Vectors and Embeddings in Postgres

PostgreSQL enables the use of embeddings through the pgvector extension. This extension introduces a new column type and operators specifically designed for storing and processing embeddings. With pgvector, we can perform element-wise addition and other arithmetic operations, calculate Euclidean or cosine distances between vectors, compute inner products, and determine the Euclidean norm. It also supports a variety of additional operations for handling vectors.

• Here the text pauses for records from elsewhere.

Lemma agrees_Decode {A} (dec : list byte → result A) s e pre :
  agrees s e pre →
  (∃ b rest, rd_data (ce_in e) = frame b ++ rest ∧ len b < 2 ^ 32) ∨ v_closed v0 = true →
  ∃ s' r e' pre', end_Decode dec e = (Ret r, e') ∧ channel_Decode dec l s = (Ret r, s') ∧
    agrees s' e' pre'.
Proof.
  intros [Hv Hs Hsc He Hp Hst Hc Hq] Hav.
  destruct (view_Decode dec s l _ (rd_err (ce_in e)) Hv Hav He)
    as (s' & ms & r & k & Hr1 & Hr2 & Hv' & Hk & Hs' & [Gp Gs Gc Gt]).
  cbn [v_remote v_packet v_sent v_queue end_view] in *.
  exists s', r, (mkEnd (mkReader (drop k (rd_data (ce_in e))) (rd_err (ce_in e))) (ce_out e) (ce_closes e)),
    (pre ++ ms).
  split; [|split; [done|]].
  { assert (frame_waits (ce_in e) = false) as Hwait.
    { destruct Hav as [(b & rest & Hd & Hb)|Ht]; [|apply frame_waits_ended; by rewrite He].
      destruct (ce_in e) as [q err]. cbn [rd_data] in Hd. subst q. by apply frame_waits_frame. }
    unfold end_Decode. rewrite Hwait. destruct (ce_in e) as [q err]. cbn [rd_data rd_err] in *.
    by rewrite Hr1. }
  split; cbn [ce_in ce_out ce_closes rd_data rd_err]; try done.
  - assert (end_view (mkEnd (mkReader (drop k (rd_data (ce_in e))) (rd_err (ce_in e))) (ce_out e) (ce_closes e))
      = v_take k (end_view e)) as ->; [|done].
    unfold end_view, v_take. cbn [v_local v_remote v_packet v_queue v_win v_mine v_sent v_closed ce_in
      ce_closes rd_data]. f_equal. rewrite <- (take_drop k (rd_data (ce_in e))) at 2. rewrite len_app. lia.
  - unfold hung_up in *. cbn [ce_closes]. destruct (ce_closes e =? 0)%nat eqn:En.
    + rewrite orb_true_r, app_nil_r in *. by eapply sends_trans.
    + rewrite (Gt eq_refl), !app_nil_r in *. rewrite <- (app_nil_r (pre ++ _)). by eapply sends_trans.
  - by apply Forall_app.
  - by rewrite stream_to_app, Gs, app_nil_r.
  - rewrite total_credit_app. rewrite <- (take_drop k (rd_data (ce_in e))), len_app in Hc.
    assert (len (take k (rd_data (ce_in e))) = Z.of_nat k) by (unfold len; rewrite length_take; lia). lia.
  - intros Ht. destruct (Hq Ht) as [-> Hn]. split; [|done]. apply Gt.
    by rewrite (proj2 (Nat.eqb_neq _ _) Hn).
Qed.
Definition confirmed (x y : Z) : channel :=
  set_remoteWin (mkWindow channelWindowSize 0 false)
    (set_maxRemotePayload channelMaxPacket (set_remoteId y (requested x))).

Definition open_message (x : Z) : Message := OpenMessage x channelWindowSize channelMaxPacket.

(** What is sent when a call is made alone: its request, the response to it, and
    what it returns. *)
Record script {V T : Type} := mkScript {
  sp_call : pending_call (V := V) (T := T);
  sp_request : list byte;
  sp_response : list byte;
  sp_result : option (Response V) * option call_error;
}.
Arguments script : clear implicits.
Arguments mkScript {V T}.

Section phases.
Context {V T : Type} `{Codec V T}.

(** The two channels of a call from the request on, and where its goroutines are. *)
Inductive stage_ok (srv : list (chan_ptr * bool)) (sp : script V T) (la lb : chan_ptr)
    (va vb : chan_view) (fab fba : list Message) : client → stage → Prop :=
| stage_asked got :
    va = waiting_view (v_local va) (v_local vb) (sp_request sp) →
    vb = asked_view (v_local vb) (v_local va) got →
    got ++ stream_to (v_local vb) fab = sp_request sp → total_credit fab = 0 → fba = [] →
    (lb, false) ∈ srv →
    stage_ok srv sp la lb va vb fab fba (Waiting (sp_call sp) la) Asked
| stage_served :
    v_sent vb = true → v_sent va = v_closed va →
    v_queue va ++ stream_to (v_local va) fba = sp_response sp →
    (v_closed vb = false → v_win vb + total_credit fab ≤ channelWindowSize) →
    (lb, true) ∈ srv →
    stage_ok srv sp la lb va vb fab fba (Waiting (sp_call sp) la) Served
| stage_ended :
    v_sent va = true → v_sent vb = true → (lb, true) ∈ srv →
    stage_ok srv sp la lb va vb fab fba (Returned (sp_result sp)) Ended.

Inductive phase_ok (ha hb : gmap nat channel) (fab fba : list Message)
    (srv : list (chan_ptr * bool)) (sp : script V T) : client → phase → Prop :=
| ok_ready : phase_ok ha hb fab fba srv sp (Ready (sp_call sp)) PReady
| ok_requested la x :
    ha !! la = Some (requested x) → opens x fab = [open_message x] → to_ x fba = [] →
    phase_ok ha hb fab fba srv sp (Opening (sp_call sp) la) (PRequested la x)
| ok_offered la x lb y :
    ha !! la = Some (requested x) → to_ x fba = [confirm x y] →
    view_at hb lb (fresh_view y x) → to_ y fab = [] → (lb, false) ∈ srv →
    phase_ok ha hb fab fba srv sp (Opening (sp_call sp) la) (POffered la x lb y)
| ok_confirmed la x lb y :
    ha !! la = Some (set_msg (mkChan [confirm x y] chanSize false) (confirmed x y)) →
    to_ x fba = [] → view_at hb lb (fresh_view y x) → to_ y fab = [] → (lb, false) ∈ srv →
    phase_ok ha hb fab fba srv sp (Opening (sp_call sp) la) (PConfirmed la x lb y)
| ok_joined la lb va vb st pc :
    view_at ha la va → view_at hb lb vb → joined va vb (on_way vb fab) (on_way va fba) →
    stage_ok srv sp la lb va vb (on_way vb fab) (on_way va fba) pc st →
    phase_ok ha hb fab fba srv sp pc (PJoined la lb va vb st).

Lemma stage_ok_frame srv srv' sp la lb va vb fab fba pc st :
  stage_ok srv sp la lb va vb fab fba pc st → (∀ d, (lb, d) ∈ srv → (lb, d) ∈ srv') →
  stage_ok srv' sp la lb va vb fab fba pc st.
Proof. intros Hst Hs. destruct Hst; by econstructor; eauto. Qed.

Lemma on_way_frame v f f' :
  (v_closed v = false → to_ (v_local v) f' = to_ (v_local v) f) → on_way v f' = on_way v f.
Proof. intros Hf. unfold on_way. destruct (v_closed v); [done|by apply Hf]. Qed.

Lemma on_way_flow vs v f : flow vs (to_ (v_local v) f) v → on_way v f = to_ (v_local v) f.
Proof.
  intros Hf. unfold on_way. destruct (v_closed v) eqn:E; [|done]. by destruct (fl_over _ _ _ Hf E) as [-> _].
Qed.

Lemma on_way_app v f out :
  Forall (λ m, Protocol.target m = Some (v_local v)) out → out = [] ∨ v_closed v = false →
  on_way v (f ++ out) = on_way v f ++ out.
Proof.
  intros Ht [->|Hc]; [by rewrite !app_nil_r|]. unfold on_way. by rewrite Hc, to_app, (to_all _ _ Ht).
Qed.

Lemma piece_credit k m x : piece k m x → 0 ≤ msg_credit x.
Proof. intros [p Hp|n Hn]; cbn; lia. Qed.

(** The server's channel takes a message in. *)
Lemma stage_server srv sp la lb va vb m fab fba pc st vb' out :
  stage_ok srv sp la lb va vb (m :: fab) fba pc st → flow va (m :: fab) vb → v_gets vb m vb' out →
  stage_ok srv sp la lb va vb' fab (fba ++ out) pc st.
Proof.
  intros Hst Hf Hg. pose proof (flow_open _ _ _ _ Hf) as Ho.
  destruct (gets_same _ _ _ _ Hg) as (El & Er & _).
  destruct Hst as [got Ha Hb Hq Hc -> Hsv|Hs Hsa Hq Hw Hsv|Hs Hs' Hsv].
  - destruct (fl_pieces _ _ _ Hf Ho) as (ps & Hps & Hall).
    assert (v_sent va = false) as Hsa by by rewrite Ha. rewrite Hsa, app_nil_r in Hps. subst ps.
    pose proof (total_credit_nonneg _ _ _ Hall) as Hn. apply Forall_cons in Hall as [Hm Hall].
    pose proof (piece_credit _ _ _ Hm). pose proof (total_credit_nonneg _ _ _ Hall).
    rewrite credit_cons in Hc, Hn. rewrite stream_cons in Hq.
    inversion Hg; subst; [|by inversion Hm]. apply (stage_asked _ _ _ _ _ _ _ _ (got ++ data_of (v_local vb) m)).
    + done.
    + destruct vb as [y0 x0 p0 q0 w0 m0 s0 c0]. unfold asked_view in Hb. cbn [v_local v_remote] in *. injection Hb as -> -> -> -> -> -> ->.
      unfold v_arrived, v_got, v_spend, asked_view, stream_to, total_credit.
      cbn [v_local v_remote v_packet v_queue v_win v_mine v_sent v_closed fmap list_fmap mjoin list_join foldr].
      rewrite app_nil_r, len_app. f_equal; lia.
    + cbn [v_local v_arrived v_got v_spend]. by rewrite <- app_assoc.
    + lia.
    + done.
    + done.
  - apply stage_served; try done.
    + by destruct Hg.
    + rewrite stream_to_app. destruct Hg; [by rewrite app_nil_r|]. rewrite Hs. by rewrite app_nil_r.
    + intros Hc. specialize (Hw Ho). rewrite credit_cons in Hw. destruct Hg as [m Hm|]; [|done].
      cbn [v_win v_arrived v_got v_spend]. unfold total_credit at 1. cbn [fmap list_fmap foldr]. lia.
  - apply stage_ended; try done. by destruct Hg.
Qed.

(** The client's channel takes a message in. *)
Lemma stage_client srv sp la lb va vb m fab fba pc st va' out :
  stage_ok srv sp la lb va vb fab (m :: fba) pc st → flow vb (m :: fba) va → v_gets va m va' out →
  stage_ok srv sp la lb va' vb (fab ++ out) fba pc st.
Proof.
  intros Hst Hf Hg. pose proof (flow_open _ _ _ _ Hf) as Ho.
  destruct (gets_same _ _ _ _ Hg) as (El & Er & _).
  destruct Hst as [got Ha Hb Hq Hc Hn Hsv|Hs Hsa Hq Hw Hsv|Hs Hs' Hsv]; [done|..].
  - apply stage_served; try done.
    + by destruct Hg.
    + rewrite El. rewrite stream_cons in Hq. destruct Hg as [m Hm|]; [|done].
      cbn [v_queue v_arrived v_got v_spend]. unfold stream_to at 1. cbn [fmap list_fmap mjoin list_join].
      by rewrite app_nil_r, <- app_assoc.
    + intros Hc. rewrite total_credit_app. specialize (Hw Hc).
      destruct Hg; [change (total_credit []) with 0; lia|]. destruct (v_sent va).
      * change (total_credit []) with 0. lia.
      * change (total_credit [_]) with 0. lia.
  - apply stage_ended; try done. by destruct Hg.
Qed.

(** A call does not notice what happens to the others. *)
Lemma phase_ok_frame ha hb fab fba srv ha' hb' fab' fba' srv' sp pc ph :
  phase_ok ha hb fab fba srv sp pc ph →
  (∀ l, ptr_a ph = Some l → ha' !! l = ha !! l) →
  (∀ l, ptr_b ph = Some l → hb' !! l = hb !! l) →
  (∀ y l, hold_b ph = Some (y, l) → to_ y fab' = to_ y fab) →
  (∀ x l, hold_a ph = Some (x, l) → to_ x fba' = to_ x fba) →
  (∀ la x, ph = PRequested la x → opens x fab' = opens x fab) →
  (∀ l d, ptr_b ph = Some l → (l, d) ∈ srv → (l, d) ∈ srv') →
  phase_ok ha' hb' fab' fba' srv' sp pc ph.
Proof.
  intros Hph Ha Hb Hab Hba Ho Hs.
  destruct Hph as [|la x H1 H2 H3|la x lb y H1 H2 (c & Hc & Hv) H4 H5|la x lb y H1 H2 (c & Hc & Hv) H4 H5
    |la lb va vb st pc (ca & Hca & Hva) (cb & Hcb & Hvb) Hj Hst]; cbn [ptr_a ptr_b hold_a hold_b] in *.
  - constructor.
  - constructor; [by rewrite Ha|by rewrite (Ho la x)|by rewrite (Hba x la)].
  - constructor; [by rewrite Ha|by rewrite (Hba x la)|exists c; by rewrite Hb|by rewrite (Hab y lb)|by apply Hs].
  - constructor; [by rewrite Ha|by rewrite (Hba x la)|exists c; by rewrite Hb|by rewrite (Hab y lb)|by apply Hs].
  - assert (on_way vb fab' = on_way vb fab) as Eb.
    { apply on_way_frame. intros Hcl. rewrite Hcl in Hab. by apply (Hab _ lb). }
    assert (on_way va fba' = on_way va fba) as Ea.
    { apply on_way_frame. intros Hcl. rewrite Hcl in Hba. by apply (Hba _ la). }
    constructor; rewrite ?Eb, ?Ea; [exists ca; by rewrite Ha|exists cb; by rewrite Hb|done|].
    eapply stage_ok_frame; [done|]. intros d. by apply Hs.
Qed.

pgai To Build RAG In Postgres

If pgvector is not enough, pgai streamlines the development of search and Retrieval Augmented Generation (RAG) AI applications directly within PostgreSQL. With pgai, embedding and AI generation models are more tightly integrated into the database. This allows you to perform several tasks directly through SQL queries, including:

  • Creating vector embeddings for your data.

  • Retrieving LLM chat completions from models such as Claude Sonnet 3.5, OpenAI GPT-4, Cohere Command, and Llama 3 (via Ollama).

  • Reasoning over your data, enabling use cases like classification, summarization, and data enrichment on your existing relational data in PostgreSQL.

You can learn more in this article comparing various solutions.

Summary

PostgreSQL is one of the most widely used SQL databases, but it's more than just an SQL engine. With a wide range of extensions, it can now manage non-relational data, perform full-text searches, support analytical workflows, handle time series data, and much more. The traditional distinction between OLAP and OLTP is no longer necessary, as PostgreSQL enables HTAP workflows to be executed within a single database. This versatility makes PostgreSQL capable of meeting a broad range of data processing needs.